§ RECORDS FOR THIS TASK
╭──
(* ===== verification/Chain.v ===== *)
(** * The Ethereum chain client ([crates/bulkmail/src/chain.rs])

    The trait [chain::ChainClient] as events: each is one request to the node
    with its answer.  [PendingTransactionBuilder] and its watcher belong to
    Alloy: a sent transaction is its hash, and registering the watcher and
    awaiting it are requests of their own. *)

From stdpp Require Import strings.
From S2P Require Import Prelude Errors.

(** The transaction that is signed and broadcast: the fields of [TxEip1559]
    the code fills in; [to] is [TxKind::Create] or [TxKind::Call]. *)
Record TxEip1559 := MkTx {
  tx_chain_id : Z;
  tx_to : option Z;
  tx_value : Z;
  tx_input : list Byte.byte;
  tx_nonce : Z;
  tx_gas_limit : Z;
  tx_max_fee_per_gas : Z;
  tx_max_priority_fee_per_gas : Z;
}.

(** What the code reads of a [TransactionReceipt]. *)
Record Receipt := MkReceipt { status : bool; block_number : option Z }.

Inductive ChainE : Type -> Type :=
  | ChainId : ChainE Z
  | SubscribeNewBlocks : ChainE (result unit ChainErr)
  | GetBlockNumber : ChainE (result Z ChainErr)
  | GetAccountNonce (address : Z) : ChainE (result Z ChainErr)
  | GetReceipt (tx_hash : Z) : ChainE (result (option Receipt) ChainErr)
  | SendTransaction (tx : TxEip1559) : ChainE (result Z ChainErr)
  | Register (tx_hash confirmations timeout_secs : Z) : ChainE (result unit string)
  | AwaitPending (tx_hash : Z) : ChainE (result Z string).
(* ===== verification/Adapter.v ===== *)
(** * The adapter traits ([crates/bulkmail/src/adapter/mod.rs])

    One class per trait.  The shared objects behind the [Arc]s of the code
    (client, fee manager, replay protection) are part of the state that the
    events of [E] act on, so a method takes the arguments of the code without
    these references.  Async methods are programs; [bump_fee] is a plain
    function that may panic on overflow. *)

From stdpp Require Import strings.
From S2P Require Import Prelude Prog Message Errors.

(** ** Data *)

Class ChainAdapter := {
  FeeParams : Type;
  ReplayToken : Type;
  TxId : Type;
}.

Definition BlockNotification := Z.

Section data.
Context {A : ChainAdapter}.

Inductive SendOutcome :=
  | Confirmed (tx_id : TxId)
  | Dropped (tx_id : TxId)
  | Reverted (tx_id : TxId).

Inductive RetryDecision :=
  | Resubmit (fee : FeeParams) (replay_token : ReplayToken)
  | Requeue
  | Abandon.

Record PendingTransaction := MkPending {
  pd_msg : Message;
  pd_tx_id : TxId;
  pd_fee : FeeParams;
  pd_replay_token : ReplayToken;
  pd_created_at : Z;
  pd_replacement_count : Z;   (* u32 *)
}.

(** [Clone for PendingTransaction], field by field. *)
Definition pending_clone (self : PendingTransaction) : PendingTransaction :=
  {| pd_msg := pd_msg self; pd_tx_id := pd_tx_id self; pd_fee := pd_fee self;
     pd_replay_token := pd_replay_token self; pd_created_at := pd_created_at self;
     pd_replacement_count := pd_replacement_count self |}.

End data.

Inductive TransactionStatus :=
  | StatusPending
  | StatusConfirmed (number : Z)
  | StatusFinalized (number : Z)
  | StatusFailed (reason : string)
  | StatusExpired.

#[export] Instance TransactionStatus_eq_dec : EqDecision TransactionStatus.
Proof. solve_decision. Defined.

(** ** The traits *)

Class ChainClient (E : Type -> Type) {A : ChainAdapter} := {
  subscribe_new_blocks : Prog E (result unit Error);
  get_block_number : Prog E (result Z Error);
  send_transaction : Message -> FeeParams -> ReplayToken -> Prog E (result SendOutcome Error);
  get_transaction_status : TxId -> Prog E (result TransactionStatus Error);
}.

Class FeeManager (E : Type -> Type) {A : ChainAdapter} := {
  get_fee_params : Z -> Prog E (result FeeParams Error);
  update_on_confirmation : Z -> FeeParams -> Prog E unit;
  bump_fee : FeeParams -> run FeeParams;
  get_base_fee : Prog E FeeParams;
}.

Class ReplayProtection (E : Type -> Type) {A : ChainAdapter} := {
  next : Prog E ReplayToken;
  sync : Prog E (result unit Error);
  release : ReplayToken -> Prog E unit;
}.

(** The default body of [ReplayProtection::release]. *)
Definition release_default {E} {A : ChainAdapter} (_token : ReplayToken) : Prog E unit := Ret tt.

Class RetryStrategy (E : Type -> Type) {A : ChainAdapter} := {
  handle_dropped : PendingTransaction -> Prog E RetryDecision;
  handle_confirmed : PendingTransaction -> Z -> Prog E unit;
}.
╰──
§ WHAT TO DO
Transcribe each line of the data above, unaltered, from the one where "send_transaction : Message" appears to the one where "update_on_confirmation : Z" appears, inclusive of both.

§ ANSWER FOR THIS EXERCISE
  send_transaction : Message -> FeeParams -> ReplayToken -> Prog E (result SendOutcome Error);
  get_transaction_status : TxId -> Prog E (result TransactionStatus Error);
}.

Class FeeManager (E : Type -> Type) {A : ChainAdapter} := {
  get_fee_params : Z -> Prog E (result FeeParams Error);
  update_on_confirmation : Z -> FeeParams -> Prog E unit;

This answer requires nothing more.